In that moment, I learned something from the young man sitting across from me. No situation is ever perfect, just as no relationship will always be utopic.
The key is to find the person’s heart that drags you in like a magnet, the person you are willing to accept – faults and all, the one that you are willing to go through the darkest times with and support them undoubtedly, and the one your soul loves.
I knew in that moment, my daughter would be safe in the arms of her new-found prince charming. The conversation ended with the two of them giving me a shred of false hope that they would at least consider my feelings.
My feelings were considered for exactly 3 days…before they eloped.
The past year had been one of the most difficult years of my life, emotionally. I found the man of my dreams, yet I could not stop questioning our relationship. As I pondered our situation, I shortly realized that our bond was unlike anything either of us had experienced in previous relationships.
The love we had between us was magical and solid.
Sure, it was not pure bliss every single day, but we were meant to be. God sent me the man that was perfect for me. John loved me like I had never been loved before.
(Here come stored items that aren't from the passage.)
Lemma mask_of_blank s G :
  lowercase_word s → "_" ∈ mask_of s G → ∃ c, c ∈ chars s ∧ c ∉ G.
Proof.
  intros Hs (c & E & Hc)%list_elem_of_fmap. exists c. split; [done|].
  case_bool_decide as HG; [|done].
  destruct (lowercase_fixed c (Hs c Hc)) as [_ Hne]. congruence.
Qed.

Lemma game_inv_initial s :
  game_inv s {| mask := replicate (String.length s) "_"; guessed := ∅;
                mistakes := 0 |}.
Proof.
  split; [set_solver|]. split; simpl.
  - by rewrite mask_of_empty.
  - replace (∅ ∖ letters_of s) with (∅ : gset string) by set_solver.
    by rewrite size_empty.
Qed.

Lemma game_inv_turn s g σ :
  game_inv s σ → g ∈ ascii_lowercase → g ∉ guessed σ →
  game_inv s (turn s g σ).
Proof.
  intros (Hsub & Hmask & Hmist) Hg Hnew. unfold turn.
  rewrite bool_decide_eq_false_2 by done.
  destruct (chars_single _ _ Hg) as [a ->].
  destruct (is_substring (String a "") s) eqn:E.
  - apply is_substring_char in E.
    split; [|split]; simpl.
    + apply elem_of_alphabet in Hg. set_solver.
    + unfold reveal.
      destruct (reveal_prefix (chars s) (String a "") (mask σ)) as [_ Hcells].
      { by rewrite chars_length, Hmask, mask_of_length. }
      apply list_eq. intros i.
      rewrite Hcells, Hmask, !mask_of_lookup.
      destruct (chars s !! i) as [c|] eqn:Ec; simpl.
      * case_decide as Hc.
        -- injection Hc as ->. by rewrite bool_decide_eq_true_2 by set_solver.
        -- assert (c ≠ String a "") by congruence.
           repeat case_bool_decide; first [done | set_solver].
      * repeat case_decide; congruence.
    + rewrite Hmist. do 2 f_equal.
      apply elem_of_letters_of in E. set_solver.
  - assert (String a "" ∉ chars s) as Hout.
    { intros H%is_substring_char. congruence. }
    split; [|split]; simpl.
    + apply elem_of_alphabet in Hg. set_solver.
    + rewrite Hmask. unfold mask_of. apply map_ext_in.
      intros c Hc%list_elem_of_In.
      assert (c ≠ String a "") by congruence.
      repeat case_bool_decide; first [done | set_solver].
    + rewrite Hmist.
      replace ((guessed σ ∪ {[String a ""]}) ∖ letters_of s)
        with ((guessed σ ∖ letters_of s) ∪ {[String a ""]}).
      * rewrite (size_union (guessed σ ∖ letters_of s) {[String a ""]})
          by set_solver.
        rewrite (size_singleton (C := gset string)). lia.
      * rewrite <- elem_of_letters_of in Hout. set_solver.
Qed.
He was everything I had ever hoped and prayed for.
In that moment, I knew that no matter what we went through, we would do it together – forever, for always, no matter what.
During that time of soul searching and my quest for a peaceful and happy existence, I realized there was only one other aspect of my life that needed reinforcement – our relationship with John’s ex-wife.
I pleaded with John to agree to allow me to reach out one final time. I promised him that if this did not work that I would never try again.
I made a call to Loren requesting that the four of us – John, me, Loren, and her beau – meet for dinner. My hope was that we could come to a mutual agreement and create a positive co-parenting relationship.
I prayed that Loren was finally in a place of happiness and the past was where it should be.
I prayed that we would close the door to the hurt and pain that we had all caused for one another.
Most importantly, I prayed that no one would leave that dinner in handcuffs…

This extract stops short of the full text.